How many victims of marital rape are there in India?

Whilst there are no completely accurate statistics, a 2014 study undertaken by the Indian government suggested that rape by husbands was 40 times greater than those committed by non-intimate partners.

Amongst married women who were victims of sexual violence, over 83% reported their present husband and 9% report a former husband as the perpetrators.

The most common form of sexual abuse reported by women was that their husband used physical force to have sex when they didn't want to, whilst others reported that their husband forced them to perform sexual acts that they didn't want to using threats.

Many men get away with the rape of their wives as the lack of a legal policy allows them to "prey" on women in the security of their own homes.

Sexual violence also becomes worse if the husband is an alcoholic with 66% of married women experiencing physical or sexual violence if the "husband gets drunk often."

Some victims of marital rape use the Protection of Women from Domestic Violence Act 2005 (PWDVA) for relief.

The PWDVA - which was implemented in 2006 - outlaws marital rape, although it only offers a civil remedy for the offence.

However, since the vast majority of cases are not reported, figures are likely to be much higher as survivors in India often face humiliation at police stations and hospitals with only 10% of married victims of sexual violence seeking help. The lack of trained counsellors to help survivors with their recovery coupled with a lack of access to legal aid adds to their plight.

Unfortunately, it is also likely that these women experience marital rape on an ongoing basis.

Where does this policy come from?

The exception clause dates as far back as the 1800s whereby a girl of eleven was brutally raped by her 35 year old husband and died as a result.

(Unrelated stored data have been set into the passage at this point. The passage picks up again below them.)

Lemma spi_nor_read_in_selected_bank_witness :
  use_bank std_headers (nor_dev two_banks) = true /\
  exists evs,
    trace (final_state
             (spi_nor_read std_headers scripted 8 0xF00000 0 0x400000
                two_banks)) = trace two_banks ++ evs /\
    reads_in_bank (bank_write_cmd (nor_dev two_banks))
                  (selected_bank (nor_dev two_banks)) evs.
Proof.
  split; [reflexivity|].
  exact (spi_nor_read_in_selected_bank std_headers scripted
           (or_introl eq_refl) 8 0xF00000 0 0x400000 two_banks
           eq_refl ltac:(lia) ltac:(lia) ltac:(cbn; lia) ltac:(cbn; lia)).
Defined.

This encouraged the then-colonial government to change the age of consent from ten to twelve years old alongside English common law that women who agree to sex with their husbands on marriage aren't allowed to retract their consent. Ironically enough, this was largely criticised and the argument was amended in 1891. Since then, Section 375 has remained untouched.

The Indian government has also added that a woman is entitled to refuse sex with her husband through Article 21 (protection of life and personal liberty) of the Indian Constitution which ensures that bodily integrity and privacy is secured to all women regardless of whether they are married or not.

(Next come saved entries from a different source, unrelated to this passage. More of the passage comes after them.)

(** X2. Grouping and looking up again: under the id of a ride the grouped
    object holds exactly the loaded requests against that ride, in the order
    they were loaded; a ride without requests has no key; no key occurs
    twice. *)
Theorem grouped_requests_found_under_their_ride (l : list Request) (k : uuid) :
  lookup k (group l)
  = match filter (fun r => String.eqb (Requests.ride_id (row r)) k) l with
    | [] => None
    | v => Some v
    end
  /\ NoDup (map fst (group l)).
Proof.
  split; [apply lookup_group|].
  unfold group. apply keys_fold. constructor.
Qed.

Lemma buttons_iff
    (u : uuid) (now : timestamp) (d : Pg.db) (st0 : state)
    (requestId rideId : uuid) :
  let st := fst (fetchData (Some u) now None None d st0) in
  In (requestId, rideId) (decision_buttons (Some u) st) <->
  exists ride q,
    In ride (Pg.rides d) /\ Rides.id ride = rideId
    /\ Rides.driver_id ride = Some u /\ now < Rides.departure_time ride
    /\ In q (Pg.requests d) /\ Requests.id q = requestId
    /\ Requests.ride_id q = rideId /\ Requests.status q = Requests.pending.
Proof.
  intros st.
  assert (Hrides := fetchData_rides_iff u now None d st0). fold st in Hrides.
  split.
  - intros Hb.
    destruct (buttons_need_rides _ _ _ Hb) as [Hne _].
    pose proof (fetchData_loaded u now d st0 Hne) as Hreqs. fold st in Hreqs.
    destruct (decision_buttons_pending _ _ _ _ Hb)
      as [ride [requests [request [Hride [Hid [Hlook [Hin [Hrid Hst]]]]]]]].
    apply lookup_In in Hlook. rewrite Hreqs in Hlook.
    destruct (group_members _ _ _ _ Hlook Hin) as [Hmem Hk].
    apply in_map_iff in Hmem. destruct Hmem as [q [Hq Hqin]].
    apply filter_In in Hqin. destruct Hqin as [Hqin _].
    apply Hrides in Hride. destruct Hride as [Hr [Hdrv Hdep]].
    exists ride, q. subst request. simpl in *. repeat split; assumption.
  - intros [ride [q [Hr [Hid [Hdrv [Hdep [Hq [Hqid [Hrid Hst]]]]]]]]].
    assert (Hride : In ride (rides st)) by (apply Hrides; tauto).
    assert (Hne : rides st <> []) by (intros E; rewrite E in Hride; destruct Hride).
    pose proof (fetchData_loaded u now d st0 Hne) as Hreqs. fold st in Hreqs.
    unfold decision_buttons. apply in_flat_map. exists ride. split; [assumption|].
    rewrite Hreqs.
    rewrite lookup_group.
    set (l := map (join_profile d) _).
    assert (Hl : In (join_profile d q)
                    (filter (fun r => String.eqb (Requests.ride_id (row r))
                                                 (Rides.id ride)) l)).
    { apply filter_In. split.
      - subst l. apply in_map. apply filter_In. split; [assumption|].
        apply has_id_In. rewrite Hrid, <- Hid. now apply in_map.
      - simpl. rewrite Hrid, Hid. apply String.eqb_refl. }
    destruct (filter _ l) as [|x v] eqn:E; [destruct Hl|].
    apply in_map_iff. exists (join_profile d q). split.
    + simpl. now rewrite Hqid, Hid.
    + apply filter_In. split; [exact Hl|]. simpl. now rewrite Hst.
Qed.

What is the main issue regarding marital rape in India?

However, the main problem concerning martial rape in India is that it simply isn't considered to be rape at all.

A video which was being widely shared across social media at the beginning of the year featured several men in India, seemingly across class boundaries, showed the rather disturbing consensus of views which Indian men hold in regards to marital rape.

Indeed even 54% of women themselves said that violence by husbands is justified in a National Health and Family Survey (NHFS).

Separate research though, concluded that 68.4% of women and 63% of men said that a wife is justified in refusing her husband sex for any of these reasons: if she knows he sleeps with other women, has an STI or if she is tired or isn’t in the mood.

The one woman featured sums it up when she says "No means no." There doesn't need to be any sort of justification for it, marital rape is rape and needs to be considered as such so that Indian society doesn't continue to violate women's rights. If the government is serious about building a "New India" by 2022 then marital rape needs to be definitively outlawed, criminalised and enforced.